## Your instructions
Beginning with the line below that contains "[if (!groups.has(vendorId)) groups.set(vendorId, []);" and ending with the line that contains "if bool_decide (v", copy every line exactly. Copy nothing else.

## Listed entries

(** [prisma.order.findUnique({ where: { id }, include: { items } })] *)
Definition order_findUnique (oid : nat) : Db (option Order.t) :=
  λ st, (Ok (orders st !! oid), st).

(** The join of one cart line with its product and the product's vendor. *)
Definition include_product (st : State) (ci : CartItem.t) : option CartItemWithProduct.t :=
  match products st !! CartItem.productId ci with
  | Some p =>
      match vendor_by_id (vendors st) (Product.vendorId p) with
      | Some v => Some (CartItemWithProduct.mk (CartItem.productId ci) (CartItem.quantity ci) p v)
      | None => None
      end
  | None => None
  end.

Definition cart_of (uid : string) (cs : list CartItem.t) : list CartItem.t :=
  filter (λ ci, CartItem.userId ci = uid) cs.

(** The rows of [uid]'s cart, joined; [None] when a row's product or vendor
    is not in the store. *)
Definition cart_lines (st : State) (uid : string) : option (list CartItemWithProduct.t) :=
  mapM (include_product st) (cart_of uid (cartItems st)).

(** [tx.cartItem.findMany({ where: { userId }, include: ... })] *)
Definition cartItem_findMany (uid : string) : Db (list CartItemWithProduct.t) :=
  λ st, match cart_lines st uid with
        | Some items => (Ok items, st)
        | None => (Err INTERNAL_SERVER_ERROR, st)
        end.

(** [tx.cartItem.deleteMany({ where: { userId } })] *)
Definition cartItem_deleteMany (uid : string) : Db unit :=
  λ st, (Ok (), with_cartItems (filter (λ ci, CartItem.userId ci ≠ uid) (cartItems st)) st).

(** [tx.order.create({ data })]: the new row and its id. *)
Definition order_create (o : Order.t) : Db (nat * Order.t) :=
  λ st, (Ok (length (orders st), o), with_orders (orders st ++ [o]) st).

(** [order.update({ where: { id }, data: { status } })] *)
Definition order_update_status (oid : nat) (s : OrderStatus) : Db Order.t :=
  λ st, match orders st !! oid with
        | Some o => (Ok (Order.set_status s o),
                     with_orders (<[oid := Order.set_status s o]> (orders st)) st)
        | None => (Err INTERNAL_SERVER_ERROR, st)
        end.

(** [product.update({ where: { id }, data })] with the change [f] of the row. *)
Definition product_update (pid : string) (f : Product.t → Product.t) : Db unit :=
  λ st, match products st !! pid with
        | Some p => (Ok (), with_products (<[pid := f p]> (products st)) st)
        | None => (Err INTERNAL_SERVER_ERROR, st)
        end.

(** [data: { stock: { decrement: n } }] and [data: { stock: { increment: n } }] *)
Definition decrement (n : Z) (p : Product.t) : Product.t :=
  Product.set_stock (Product.stock p - n) p.
Definition increment (n : Z) (p : Product.t) : Product.t :=
  Product.set_stock (Product.stock p + n) p.

(** ** The order router *)

Definition getVendorProfile (userId : string) : Db Vendor.t :=
  let* vendor := vendor_findUnique userId in
  match vendor with
  | None => throw FORBIDDEN
  | Some v => ret v
  end.

Fixpoint validateCartItems (cartItems : list CartItemWithProduct.t) : Result unit :=
  match cartItems with
  | [] => Ok ()
  | item :: rest =>
      if negb (Product.isActive (CartItemWithProduct.product item)) then Err BAD_REQUEST
      else if negb (Vendor.isApproved (CartItemWithProduct.vendor item)) then Err BAD_REQUEST
      else if (CartItemWithProduct.quantity item >?
               Product.stock (CartItemWithProduct.product item))%Z then Err BAD_REQUEST
      else validateCartItems rest
  end.

(** A JavaScript [Map] keeps its keys in insertion order: a list of entries.
    [group_push vendorId item groups] is
    [if (!groups.has(vendorId)) groups.set(vendorId, []);
     groups.get(vendorId).push(item)]. *)
Definition VendorGroups := list (string * list CartItemWithProduct.t).

Fixpoint group_push (vendorId : string) (item : CartItemWithProduct.t)
    (groups : VendorGroups) : VendorGroups :=
  match groups with
  | [] => [(vendorId, [item])]
  | (v, its) :: rest =>
      if bool_decide (v = vendorId) then (v, its ++ [item]) :: rest
      else (v, its) :: group_push vendorId item rest
  end.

## Task response
    [if (!groups.has(vendorId)) groups.set(vendorId, []);
     groups.get(vendorId).push(item)]. *)
Definition VendorGroups := list (string * list CartItemWithProduct.t).

Fixpoint group_push (vendorId : string) (item : CartItemWithProduct.t)
    (groups : VendorGroups) : VendorGroups :=
  match groups with
  | [] => [(vendorId, [item])]
  | (v, its) :: rest =>
      if bool_decide (v = vendorId) then (v, its ++ [item]) :: rest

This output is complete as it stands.